*** Begin section ***

(* ===== verification/_CoqProject ===== *)
-Q . S2P
Prelude.v
Encoder.v
Decoder.v
Codec.v
ClientApi.v
TopicApi.v
GroupApi.v
ClusterApi.v
MessageSets.v
Wire.v
Conn.v
ConnShared.v
ConnCalls.v
ConnDeadlines.v
LogMessage.v
Index.v
Segment.v
CommitLog.v
LogReader.v
LogCompact.v
LogService.v
IntIndex.v
Structs.v
Store.v
StoreSteps.v
StateMachine.v
Cluster.v
BrokerState.v
Errors.v
Broker.v
TopicAdmin.v
ClusterWide.v
ClusterInfo.v
Dialer.v
Commands.v
GroupAdmin.v
Membership.v
Leader.v
Failover.v
Run.v
ServerSteps.v
Lifecycle.v
Support.v
Samples.v
Replicator.v
Replication.v
ConnProps.v
ProtocolProps.v
LogProps.v
StoreProps.v
BrokerProps.v
AdminProps.v
ClusterProps.v
GroupProps.v
LeaderProps.v
RunProps.v
ServiceProps.v
(* ===== verification/Codec.v ===== *)
(** * Round trips and encoder safety, compositionally

    [codec] relates an [Encode] method (its two passes) to the matching
    [Decode] method: the bytes written are the bytes read, and reading them
    gives the value back.  [enc_safe] states what every [Encode] method must
    satisfy on any value whatsoever: the length pass reports an error, or the
    writing pass fills the buffer exactly, without a panic.  Both are closed
    under the ways the protocol's methods are put together, so that the
    per-message proofs are applications of the rules below. *)
From S2P Require Import Prelude Encoder Decoder.
From Stdlib Require Import Strings.Byte.

(** ** Shapes shared by the message types *)

(** [e.PutArrayLength(len(xs)); for _, x := range xs { ... }] *)
Definition encodeArray {S} `{PacketEncoder S} {A} (xs : list A) (f : A -> M S unit) : M S unit :=
  PutArrayLength (len xs) ;; for_each xs f.

(** [n := d.ArrayLength(); xs := make([]A, n); for i := range xs { ... }] *)
Definition decodeArray {A} (D : M ByteDecoder A) : M ByteDecoder (list A) :=
  n ← ArrayLength; repeatM (Z.to_nat n) D.

(** [time.Duration] and [time.Time] are nanoseconds; the wire has milliseconds. *)
Definition Millisecond : Z := 1000000.
Definition durationMillis (d : Z) : Z := int32 (Z.quot d Millisecond).
Definition millisDuration (z : Z) : Z := int64 (z * Millisecond).
(* ===== verification/ClientApi.v ===== *)
(** * Requests and responses of producers, consumers and topic administration

    One module per type of [src/protocol]: the struct, its [Encode] and
    [Decode] methods, the values its wire format can carry at a version, and
    the lemmas that the two methods are inverse ([codec_*]) and that encoding
    any value is safe ([safe_*]).  [APIVersion] is the version the methods
    branch on; [Decode] takes it as its argument, as in the source. *)
From S2P Require Import Prelude Encoder Decoder Codec.

(** ** Produce: [produce_request.go], [produce_response.go] *)
Module Data.
Record t := mk { Partition : Z; RecordSet : option (list byte) }.
#[global] Instance eq_dec : EqDecision t. Proof. solve_decision. Defined.

Definition Encode `{PacketEncoder E} (d : t) : M E unit :=
  PutInt32 (Partition d) ;; PutBytes (RecordSet d).
Definition Decode : M ByteDecoder t :=
  partition ← Int32; recordSet ← Bytes; mret (mk partition recordSet).

Definition wf (d : t) : Prop := in_int 32 (Partition d) /\ wf_bytes (RecordSet d).
#[global] Instance wf_dec d : Decision (wf d). Proof. unfold wf; apply _. Defined.

Lemma codec_Data d : wf d -> codec 8 (Encode d) (Encode d) Decode d.
Proof. unfold Encode, Decode, wf. codec_record H. Qed.
Lemma safe_Data d : enc_safe (Encode d) (Encode d).
Proof. unfold Encode; enc_safe_go. Qed.
End Data.
#[export] Hint Resolve Data.codec_Data Data.safe_Data : codec.

Module TopicData.
Record t := mk { Topic : string; Data : list Data.t }.
#[global] Instance eq_dec : EqDecision t. Proof. solve_decision. Defined.

Definition Encode `{PacketEncoder E} (td : t) : M E unit :=
  PutString (Topic td) ;; encodeArray (Data td) Data.Encode.
Definition Decode : M ByteDecoder t :=
  topic ← String; data ← decodeArray Data.Decode; mret (mk topic data).

Definition wf (td : t) : Prop := wf_string (Topic td) /\ wf_array Data.wf (Data td).
#[global] Instance wf_dec td : Decision (wf td). Proof. unfold wf; apply _. Defined.

Lemma codec_TopicData td : wf td -> codec 6 (Encode td) (Encode td) Decode td.
Proof. unfold Encode, Decode, wf. codec_record H. Qed.
Lemma safe_TopicData td : enc_safe (Encode td) (Encode td).
Proof. unfold Encode; enc_safe_go. Qed.
End TopicData.
#[export] Hint Resolve TopicData.codec_TopicData TopicData.safe_TopicData : codec.

Module ProduceRequest.
Record t := mk {
  APIVersion : Z;
  TransactionalID : option string;
  Acks : Z;
  Timeout : Z;
  TopicData : list TopicData.t }.
#[global] Instance eq_dec : EqDecision t. Proof. solve_decision. Defined.

Definition Encode `{PacketEncoder E} (r : t) : M E unit :=
  when (3 <=? APIVersion r) (PutNullableString (TransactionalID r)) ;;
  PutInt16 (Acks r) ;;
  PutInt32 (durationMillis (Timeout r)) ;;
  encodeArray (TopicData r) TopicData.Encode.
Definition Decode (version : Z) : M ByteDecoder t :=
  transactionalID ← (if 3 <=? version then NullableString else mret None);
  acks ← Int16;
  timeout ← DurationMs;
  topicData ← decodeArray TopicData.Decode;
  mret (mk version transactionalID acks timeout topicData).

Definition wf (r : t) : Prop :=
  since (3 <=? APIVersion r) wf_nstring None (TransactionalID r) /\ in_int 16 (Acks r) /\
  wf_duration (Timeout r) /\ wf_array TopicData.wf (TopicData r).
#[global] Instance wf_dec r : Decision (wf r). Proof. unfold wf; apply _. Defined.

Lemma codec_ProduceRequest r : wf r -> codec 10 (Encode r) (Encode r) (Decode (APIVersion r)) r.
Proof. unfold Encode, Decode, wf. codec_record H. Qed.
Lemma safe_ProduceRequest r : enc_safe (Encode r) (Encode r).
Proof. unfold Encode; enc_safe_go. Qed.
End ProduceRequest.

Module ProducePartitionResponse.
Record t := mk {
  Partition : Z; ErrorCode : Z; BaseOffset : Z; LogAppendTime : Z; LogStartOffset : Z }.
#[global] Instance eq_dec : EqDecision t. Proof. solve_decision. Defined.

*** End section ***

## DESCRIPTION OF THE TASK
Write out exactly the lines that fall from the line with "(d : t) : M E unit" to the line with "partition ← Int32;" in the records above, keeping both ends.

## RESPONSE FOR THIS EXERCISE
Definition Encode `{PacketEncoder E} (d : t) : M E unit :=
  PutInt32 (Partition d) ;; PutBytes (RecordSet d).
Definition Decode : M ByteDecoder t :=
  partition ← Int32; recordSet ← Bytes; mret (mk partition recordSet).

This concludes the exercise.